> **DESCRIPTION OF THE TASK**
Every line from the one holding "split; [done|]. split; [done|]." through the final line of the entries is to be reproduced exactly, and no other line.

[[ DATA SHOWN, beginning ]]

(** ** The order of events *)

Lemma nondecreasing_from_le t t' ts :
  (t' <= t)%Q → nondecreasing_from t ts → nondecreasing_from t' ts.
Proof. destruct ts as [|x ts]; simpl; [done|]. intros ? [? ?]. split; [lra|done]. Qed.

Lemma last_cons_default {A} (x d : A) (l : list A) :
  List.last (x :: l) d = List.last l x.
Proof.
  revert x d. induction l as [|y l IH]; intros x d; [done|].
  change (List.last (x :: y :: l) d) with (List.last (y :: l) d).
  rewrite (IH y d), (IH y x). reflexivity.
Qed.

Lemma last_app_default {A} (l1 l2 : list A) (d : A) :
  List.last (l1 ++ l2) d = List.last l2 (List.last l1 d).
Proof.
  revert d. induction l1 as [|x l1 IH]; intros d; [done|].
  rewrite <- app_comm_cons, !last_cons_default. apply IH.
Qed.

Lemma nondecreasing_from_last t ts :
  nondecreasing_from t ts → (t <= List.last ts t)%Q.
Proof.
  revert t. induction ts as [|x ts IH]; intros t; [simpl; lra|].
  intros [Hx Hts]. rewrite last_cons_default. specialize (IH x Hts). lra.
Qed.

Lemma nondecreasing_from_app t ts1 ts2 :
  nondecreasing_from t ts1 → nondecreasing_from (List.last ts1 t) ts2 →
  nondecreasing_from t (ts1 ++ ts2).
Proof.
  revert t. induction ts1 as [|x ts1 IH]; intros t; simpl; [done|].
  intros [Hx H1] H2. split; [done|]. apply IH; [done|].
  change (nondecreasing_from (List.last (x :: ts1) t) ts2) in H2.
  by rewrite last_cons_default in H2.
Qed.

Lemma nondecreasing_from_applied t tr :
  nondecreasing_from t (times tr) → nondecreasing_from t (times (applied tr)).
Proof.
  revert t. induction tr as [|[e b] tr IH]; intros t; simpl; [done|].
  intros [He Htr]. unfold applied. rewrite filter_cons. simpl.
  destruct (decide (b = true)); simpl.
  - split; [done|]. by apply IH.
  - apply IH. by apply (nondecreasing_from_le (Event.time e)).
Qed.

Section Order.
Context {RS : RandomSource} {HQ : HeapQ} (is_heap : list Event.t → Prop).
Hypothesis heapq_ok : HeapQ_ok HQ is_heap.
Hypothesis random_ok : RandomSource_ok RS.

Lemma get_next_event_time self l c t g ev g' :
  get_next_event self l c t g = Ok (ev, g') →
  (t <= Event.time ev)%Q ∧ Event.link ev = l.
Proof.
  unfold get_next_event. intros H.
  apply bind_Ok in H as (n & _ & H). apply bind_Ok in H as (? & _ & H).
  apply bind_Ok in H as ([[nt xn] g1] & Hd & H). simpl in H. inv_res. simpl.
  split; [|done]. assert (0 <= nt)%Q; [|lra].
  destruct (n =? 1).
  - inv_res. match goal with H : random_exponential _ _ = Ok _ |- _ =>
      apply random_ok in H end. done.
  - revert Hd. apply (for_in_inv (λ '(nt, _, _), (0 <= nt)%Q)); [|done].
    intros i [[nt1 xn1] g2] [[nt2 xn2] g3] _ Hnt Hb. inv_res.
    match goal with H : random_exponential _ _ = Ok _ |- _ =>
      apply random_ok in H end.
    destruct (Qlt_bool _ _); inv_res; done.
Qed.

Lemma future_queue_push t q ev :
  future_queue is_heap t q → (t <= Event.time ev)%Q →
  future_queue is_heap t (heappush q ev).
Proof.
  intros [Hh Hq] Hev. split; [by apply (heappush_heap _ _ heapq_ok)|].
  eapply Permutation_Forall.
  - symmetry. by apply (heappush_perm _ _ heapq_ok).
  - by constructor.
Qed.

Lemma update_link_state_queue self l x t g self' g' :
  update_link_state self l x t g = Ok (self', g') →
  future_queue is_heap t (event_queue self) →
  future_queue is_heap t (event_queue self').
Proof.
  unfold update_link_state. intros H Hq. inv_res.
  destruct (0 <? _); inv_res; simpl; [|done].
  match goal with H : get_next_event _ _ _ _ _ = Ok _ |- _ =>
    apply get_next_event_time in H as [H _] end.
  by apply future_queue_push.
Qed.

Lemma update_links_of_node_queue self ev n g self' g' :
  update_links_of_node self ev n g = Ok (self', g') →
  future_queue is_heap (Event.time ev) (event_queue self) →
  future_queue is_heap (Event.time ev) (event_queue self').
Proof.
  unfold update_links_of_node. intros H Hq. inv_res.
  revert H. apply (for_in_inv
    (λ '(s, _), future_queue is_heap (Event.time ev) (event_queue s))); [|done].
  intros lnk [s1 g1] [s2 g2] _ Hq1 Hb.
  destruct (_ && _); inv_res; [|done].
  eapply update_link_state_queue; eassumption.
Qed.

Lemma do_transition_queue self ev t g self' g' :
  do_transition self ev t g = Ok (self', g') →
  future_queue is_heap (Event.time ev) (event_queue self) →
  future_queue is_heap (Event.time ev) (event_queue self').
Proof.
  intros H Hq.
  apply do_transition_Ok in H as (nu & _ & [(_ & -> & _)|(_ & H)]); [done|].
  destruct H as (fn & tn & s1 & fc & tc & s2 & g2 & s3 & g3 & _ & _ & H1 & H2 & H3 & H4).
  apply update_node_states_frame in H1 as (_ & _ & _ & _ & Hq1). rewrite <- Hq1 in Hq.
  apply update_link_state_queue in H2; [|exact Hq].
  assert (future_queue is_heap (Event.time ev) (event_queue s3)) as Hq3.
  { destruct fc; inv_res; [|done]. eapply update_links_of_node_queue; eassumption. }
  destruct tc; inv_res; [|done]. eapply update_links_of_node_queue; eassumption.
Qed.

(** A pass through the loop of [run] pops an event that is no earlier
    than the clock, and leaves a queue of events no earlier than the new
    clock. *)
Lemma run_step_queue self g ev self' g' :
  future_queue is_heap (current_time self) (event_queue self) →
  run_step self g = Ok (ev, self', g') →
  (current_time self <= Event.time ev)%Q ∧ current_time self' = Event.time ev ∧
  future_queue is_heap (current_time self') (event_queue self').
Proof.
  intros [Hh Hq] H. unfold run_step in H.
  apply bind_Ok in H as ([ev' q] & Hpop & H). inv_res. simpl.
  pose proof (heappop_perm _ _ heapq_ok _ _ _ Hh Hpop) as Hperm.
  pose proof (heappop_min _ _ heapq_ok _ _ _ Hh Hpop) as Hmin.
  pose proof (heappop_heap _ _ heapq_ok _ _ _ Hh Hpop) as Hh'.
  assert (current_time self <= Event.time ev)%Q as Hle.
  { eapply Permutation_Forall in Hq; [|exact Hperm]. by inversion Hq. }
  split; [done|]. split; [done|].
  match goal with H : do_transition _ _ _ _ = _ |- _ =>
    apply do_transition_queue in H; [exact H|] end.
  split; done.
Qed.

[[ DATA SHOWN, end ]]

> **WRITTEN RESPONSE**
  split; [done|]. split; [done|].
  match goal with H : do_transition _ _ _ _ = _ |- _ =>
    apply do_transition_queue in H; [exact H|] end.
  split; done.
Qed.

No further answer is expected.